### WHAT IS BEING ASKED
What is needed is an exact copy of the line where "(** C8 fails" appears plus every later line in the material.

--- DATA FOR THIS TASK ---

(** After [close] a receiver holds the sentinel in [sender_fd], but the
    guard tests [reader_fd], which still holds the listen handle: a further
    [close] calls shutdown and close on -1 and unlinks the socket name once
    more. *)
Lemma close_again_receiver (s : Stream) (w : World) :
  openedAsReader s = true -> closed s = true -> interrupting s = false ->
  happy s = false -> sender_fd s = -1 -> 0 < reader_fd s ->
  close s w =
  Ret tt s (log (Unlink (socketPath s))
              (log (CloseFd (-1))
                 (log (Shutdown (-1)) (log (Diag " interrupting socket") w)))).
Proof.
  intros Hr Hc Hi Hh Hs Hfd. unfold close, close_over.
  unfold bind at 1, get. unfold bind at 1.
  destruct (Z.gtb_spec (reader_fd s) 0); [|lia].
  unfold bind at 1. rewrite interrupt_over_unfold. cbv zeta. rewrite Hc. cbn [negb andb].
  unfold while_interrupting. rewrite await_idle by exact Hi.
  unfold bind at 1, modify at 1. unfold bind at 1. rewrite await_idle by exact Hi.
  unfold bind, get, modify, sys_shutdown, sys_close, sys_unlink, emit. cbn.
  rewrite Hr, Hs. cbn. f_equal. destruct s; cbn in *; subst; reflexivity.
Qed.

(** C2, at a receiver.  A new object is opened as receiver (socket 3, peer
    handle 4) and closed.  The first [close] leaves [reader_fd] at 3, so the
    guard [reader_fd > 0] of a second [close] holds again: that call is not
    a no-op, it calls shutdown and close on descriptor -1 and unlinks the
    socket name a second time. *)
Theorem close_twice_receiver :
  exists s1 w1 w2,
    (open false ;; close) (UnixSockTwoWayStream test_sock) (world receiver_script [])
    = Ret tt s1 w1 /\
    reader_fd s1 = 3 /\ sender_fd s1 = -1 /\
    (reader_fd s1 >? 0) = true /\
    close s1 w1 = Ret tt s1 w2 /\
    since w1 w2 =
    [Diag " interrupting socket"; Shutdown (-1); CloseFd (-1); Unlink test_sock].
Proof.
  eexists _, _, _.
  split; [vm_compute; reflexivity|].
  split; [reflexivity|]. split; [reflexivity|]. split; [reflexivity|].
  split; [vm_compute; reflexivity|]. vm_compute. reflexivity.
Qed.

(** C5 fails on an object that has been closed: a new object is opened as
    sender, closed, and opened again; the second [open] returns true and
    the object is unhappy and closed. *)
Lemma open_after_close_unhappy :
  exists s' w',
    (open true ;; close ;; open true) (UnixSockTwoWayStream test_sock)
      (world [(3, 0); (0, 0); (4, 0); (0, 0)] [])
    = Ret true s' w' /\
    happy s' = false /\ closed s' = true.
Proof. eexists _, _. split; [vm_compute; reflexivity|]. split; reflexivity. Qed.

(** C8 fails when the socket cannot be created: [open(true)] returns false
    and no connection attempt has been made, let alone five failed. *)
Lemma open_sender_false_without_connect :
  exists s' w',
    open true (UnixSockTwoWayStream test_sock) (world [(-1, 24)] []) = Ret false s' w' /\
    since (world [(-1, 24)] []) w' = [Socket (-1); Diag "UnixSockTwoWayStream error:"] /\
    count is_connect (since (world [(-1, 24)] []) w') = 0%nat /\
    ~ (false = false <-> connect_failures (since (world [(-1, 24)] []) w') = 5%nat).
Proof.
  eexists _, _. split; [vm_compute; reflexivity|].
  split; [reflexivity|]. split; [reflexivity|].
  intros [H _]. specialize (H eq_refl). vm_compute in H. discriminate.
Qed.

---

### SOLUTION TO THIS TASK
(** C8 fails when the socket cannot be created: [open(true)] returns false
    and no connection attempt has been made, let alone five failed. *)
Lemma open_sender_false_without_connect :
  exists s' w',
    open true (UnixSockTwoWayStream test_sock) (world [(-1, 24)] []) = Ret false s' w' /\
    since (world [(-1, 24)] []) w' = [Socket (-1); Diag "UnixSockTwoWayStream error:"] /\
    count is_connect (since (world [(-1, 24)] []) w') = 0%nat /\
    ~ (false = false <-> connect_failures (since (world [(-1, 24)] []) w') = 5%nat).
Proof.
  eexists _, _. split; [vm_compute; reflexivity|].
  split; [reflexivity|]. split; [reflexivity|].
  intros [H _]. specialize (H eq_refl). vm_compute in H. discriminate.
Qed.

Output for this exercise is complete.